[Problem]
Reproduce exactly, and only, the lines below from the one containing "require (match rpn_decimal_reserved" through the one containing "currency ← validate_optional".

######

Definition validate_ReportArtifact (a : ReportArtifact) : res ReportArtifact :=
  r ← text_field "reference" 3 512 (reference a) ;
  content ← text_field "content_type" 3 128 (rpa_content_type a) ;
  require (0 <=? rpa_observed_bytes a) "observed_bytes" ;;
  require (0 <=? rpa_stored_bytes a) "stored_bytes" ;;
  digest ← validate_optional (pattern_field "digest_sha256" hex64_pattern) (digest_sha256 a) ;
  correlation ← short "correlation" 128 (rpa_correlation a) ;
  mret (mk_ReportArtifact r content (rpa_observed_bytes a) (rpa_stored_bytes a) digest (rpa_complete a) correlation).

Record ReportAttempt := mk_ReportAttempt {
  rat_attempt_id : string;
  rat_kind : OrchestrationStep.t;
  rat_sequence : Z;
  rat_status : AttemptStatus.t;
  rat_side_effects : ReconciliationState.t;
  rat_started_at : datetime;
  rat_completed_at : option datetime;
  rat_role : option string;
  rat_adapter_id : option string;
  rat_invocation_id : option string;
  rat_artifact_references : list string
}.

Definition validate_ReportAttempt (a : ReportAttempt) : res ReportAttempt :=
  id ← text_field "attempt_id" 1 128 (rat_attempt_id a) ;
  require (in_range 1 100 (rat_sequence a)) "sequence" ;;
  utc_times [Some (rat_started_at a); rat_completed_at a] ;;
  role ← short "role" 32 (rat_role a) ;
  adapter ← short "adapter_id" 128 (rat_adapter_id a) ;
  invocation ← short "invocation_id" 128 (rat_invocation_id a) ;
  references ← texts MAX_REPORT_ARTIFACTS "artifact_references" (rat_artifact_references a) ;
  mret (mk_ReportAttempt id (rat_kind a) (rat_sequence a) (rat_status a) (rat_side_effects a) (rat_started_at a)
          (rat_completed_at a) role adapter invocation references).

Record ReportValidationCommand := mk_ReportValidationCommand {
  rvc_command_id : string;
  rvc_name : string;
  rvc_executable : string;
  rvc_classification : ValidationCommandClass.t;
  rvc_status : ValidationStatus.t;
  rvc_expected_exit_codes : list Z;
  rvc_exit_code : option Z;
  rvc_duration_ms : Z;
  rvc_failure_code : option string;
  rvc_artifact_references : list string
}.

Definition validate_ReportValidationCommand (c : ReportValidationCommand) : res ReportValidationCommand :=
  id ← text_field "command_id" 1 128 (rvc_command_id c) ;
  name ← text_field "name" 1 128 (rvc_name c) ;
  executable ← text_field "executable" 1 128 (rvc_executable c) ;
  not_negative "exit_code" (rvc_exit_code c) ;;
  require (0 <=? rvc_duration_ms c) "duration_ms" ;;
  code ← validate_optional (pattern_field "failure_code" code_pattern) (rvc_failure_code c) ;
  references ← texts MAX_REPORT_ARTIFACTS "artifact_references" (rvc_artifact_references c) ;
  mret (mk_ReportValidationCommand id name executable (rvc_classification c) (rvc_status c) (rvc_expected_exit_codes c)
          (rvc_exit_code c) (rvc_duration_ms c) code references).

Record ReportValidation := mk_ReportValidation {
  rpv_plan_id : option string;
  rpv_status : option ValidationStatus.t;
  rpv_required_commands : Z;
  rpv_passed : Z;
  rpv_failed : Z;
  rpv_timed_out : Z;
  rpv_cancelled : Z;
  rpv_unavailable : Z;
  rpv_evidence_complete : bool;
  rpv_commands : list ReportValidationCommand
}.

Definition validate_ReportValidation (v : ReportValidation) : res ReportValidation :=
  plan ← short "plan_id" 128 (rpv_plan_id v) ;
  require (forallb (Z.leb 0) [rpv_required_commands v; rpv_passed v; rpv_failed v; rpv_timed_out v; rpv_cancelled v;
                              rpv_unavailable v]) "commands" ;;
  at_most 64 "commands" (rpv_commands v) ;;
  mret (mk_ReportValidation plan (rpv_status v) (rpv_required_commands v) (rpv_passed v) (rpv_failed v) (rpv_timed_out v)
          (rpv_cancelled v) (rpv_unavailable v) (rpv_evidence_complete v) (rpv_commands v)).

Record ReportFinding := mk_ReportFinding { rfd_finding_id : string; rfd_severity : string; rfd_summary : string }.

Definition validate_ReportFinding (f : ReportFinding) : res ReportFinding :=
  id ← text_field "finding_id" 1 128 (rfd_finding_id f) ;
  severity ← text_field "severity" 1 32 (rfd_severity f) ;
  summary ← text_field "summary" 1 256 (rfd_summary f) ;
  mret (mk_ReportFinding id severity summary).

Record ReportReview := mk_ReportReview {
  rpr_decision : option string;
  rpr_attempt_status : option AttemptStatus.t;
  rpr_approval_gate_present : bool;
  approval_gate_valid : bool;
  rpr_unresolved_high_or_critical : Z;
  reviewer_adapter_id : option string;
  rpr_findings : list ReportFinding
}.

Definition validate_ReportReview (r : ReportReview) : res ReportReview :=
  decision ← short "decision" 64 (rpr_decision r) ;
  require (0 <=? rpr_unresolved_high_or_critical r) "unresolved_high_or_critical" ;;
  adapter ← short "reviewer_adapter_id" 128 (reviewer_adapter_id r) ;
  at_most MAX_REPORT_FINDINGS "findings" (rpr_findings r) ;;
  mret (mk_ReportReview decision (rpr_attempt_status r) (rpr_approval_gate_present r) (approval_gate_valid r)
          (rpr_unresolved_high_or_critical r) adapter (rpr_findings r)).

Record ReportContext := mk_ReportContext {
  manifest_ids : list string;
  rpc_retained_bytes : Z;
  rpc_baseline_bytes : Z;
  rpc_included_count : Z;
  rpc_excluded_count : Z;
  rpc_required_evidence_complete : bool;
  rpc_complete : bool
}.

Definition validate_ReportContext (c : ReportContext) : res ReportContext :=
  ids ← texts 16 "manifest_ids" (manifest_ids c) ;
  require (forallb (Z.leb 0) [rpc_retained_bytes c; rpc_baseline_bytes c; rpc_included_count c; rpc_excluded_count c])
    "context" ;;
  mret (mk_ReportContext ids (rpc_retained_bytes c) (rpc_baseline_bytes c) (rpc_included_count c) (rpc_excluded_count c)
          (rpc_required_evidence_complete c) (rpc_complete c)).

Record ReportWorkspace := mk_ReportWorkspace {
  rpw_worktree_id : option string;
  rpw_relative_path : option string;
  rpw_branch : option string;
  rpw_lifecycle : option string;
  ownership_verified : bool
}.

Definition validate_ReportWorkspace (w : ReportWorkspace) : res ReportWorkspace :=
  id ← short "worktree_id" 128 (rpw_worktree_id w) ;
  path ← short "relative_path" 512 (rpw_relative_path w) ;
  branch ← short "branch" 255 (rpw_branch w) ;
  lifecycle ← short "lifecycle" 32 (rpw_lifecycle w) ;
  mret (mk_ReportWorkspace id path branch lifecycle (ownership_verified w)).

(** [ReportUsage] has the fields and constraints of [UsageStatusItem]. *)
Definition ReportUsage : Type := UsageStatusItem.
Definition validate_ReportUsage : ReportUsage -> res ReportUsage := validate_UsageStatusItem.

Record ReportReservation := mk_ReportReservation {
  rpn_reservation_id : string;
  rpn_metric : string;
  rpn_status : ReservationStatus.t;
  rpn_integer_reserved : option Z;
  rpn_decimal_reserved : option decimal;
  rpn_currency : option string
}.

Definition validate_ReportReservation (r : ReportReservation) : res ReportReservation :=
  id ← text_field "reservation_id" 1 128 (rpn_reservation_id r) ;
  metric ← text_field "metric" 1 64 (rpn_metric r) ;
  require (match rpn_integer_reserved r with Some n => 1 <=? n | None => true end) "integer_reserved" ;;
  require (match rpn_decimal_reserved r with Some d => 0 <? dec_coef d | None => true end) "decimal_reserved" ;;
  currency ← validate_optional (pattern_field "currency" currency_pattern) (rpn_currency r) ;
  mret (mk_ReportReservation id metric (rpn_status r) (rpn_integer_reserved r) (rpn_decimal_reserved r) currency).

Record ReproductionEvidence := mk_ReproductionEvidence {
  configuration_schema_version : Z;
  configuration_digest_sha256 : string;
  rpe_repository_id : option string;
  rpe_worktree_id : option string;
  rpe_validation_plan_id : option string;
  validation_command_ids : list string;
  rpe_platform : string;
  rpe_python_version : string;
  git_version : string;
  uv_version : string;
  provider_capabilities : list string
}.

######

[Answer to the problem]
  require (match rpn_decimal_reserved r with Some d => 0 <? dec_coef d | None => true end) "decimal_reserved" ;;
  currency ← validate_optional (pattern_field "currency" currency_pattern) (rpn_currency r) ;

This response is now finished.